Again, some algebra, identities and a subtle argument about the superficial degree of divergence of this diagram allows us to get to an approximation for this expression, given by equation 16.81:
$$ g^3 [C_2(r) - \frac{1}{2}C_2(G)]t^a(2-d)^2\frac{1}{d}\gamma^{\mu}\int\frac{d^4 p}{(2\pi)^4}\frac{1}{(p^2)^2}.\tag{16.81} $$ Where $C_2(G)$ is the Casimir operator in the adjoint representation. I don't really understand how the second line is then obtained:
$$ \frac{ig^3}{(4\pi)^2}[C_2(r) - \frac{1}{2}C_2(G)]t^a\gamma^\mu(\Gamma(2-\frac{d}{2}) + ...) $$ Doing the integral of $\frac{1}{(p^2)^2}$ in $d$ dimensions actually diverges once we break the integral in the solid angle part and in the "radial" part (plus, the gamma function actually appears in the denominator, not in the numerator).
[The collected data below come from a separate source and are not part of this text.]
(** * Fraud-detection notebook (starter_code-2.ipynb): a shallow embedding

    The notebook is a straight-line pandas / scikit-learn / imbalanced-learn
    script.  Tables are pandas [DataFrame]s: named, typed columns over a
    range index.  The objects the script mutates in place (the two tables,
    the encoder, the scaler) live in a heap and are passed by reference,
    as Python does.

    What the script leaves to its libraries -- the reading of dates and
    times, the random draws and the neighbour search of SMOTE, the split,
    the statistics of the scaler, the classifier -- is taken as given: the
    theorems hold for every such routine, and stand-ins run the model on
    the examples. *)

From Stdlib Require Import ZArith List String Ascii Bool Lia SpecFloat Sorted.
From stdpp Require Import base tactics option list.

Local Open Scope string_scope.
Local Open Scope Z_scope.

(** ** float64: IEEE 754 binary64, as NumPy computes *)

Module F64.
Definition prec : Z := 53.
Definition emax : Z := 1024.

Definition add : spec_float -> spec_float -> spec_float := SFadd prec emax.
Definition sub : spec_float -> spec_float -> spec_float := SFsub prec emax.
Definition mul : spec_float -> spec_float -> spec_float := SFmul prec emax.
Definition div : spec_float -> spec_float -> spec_float := SFdiv prec emax.
Definition sqrt : spec_float -> spec_float := SFsqrt prec emax.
To illustrate:
$$ \int\frac{d^d p}{(2\pi)^d}\frac{1}{p^4} = \int\frac{d\Omega_d}{(2\pi)^d}\int_0^\Lambda dp \frac{p^{d-1}}{p^4} = \frac{2\pi^{d/2}}{(2\pi)^d\Gamma(d/2)}\frac{\Lambda^{d-4}}{d-4} $$

I don't know if the way I proceeded to compute that integral is correct and how to get to the second line of 16.81. The result for the counterterm in 16.84 again has the energy scale in the denominator, which makes me believe that my problem in both questions have similar explanations.
This is my first question on SE, and I apologize if any part of it is confusing or awfully basic. I appreciate any tip or answer.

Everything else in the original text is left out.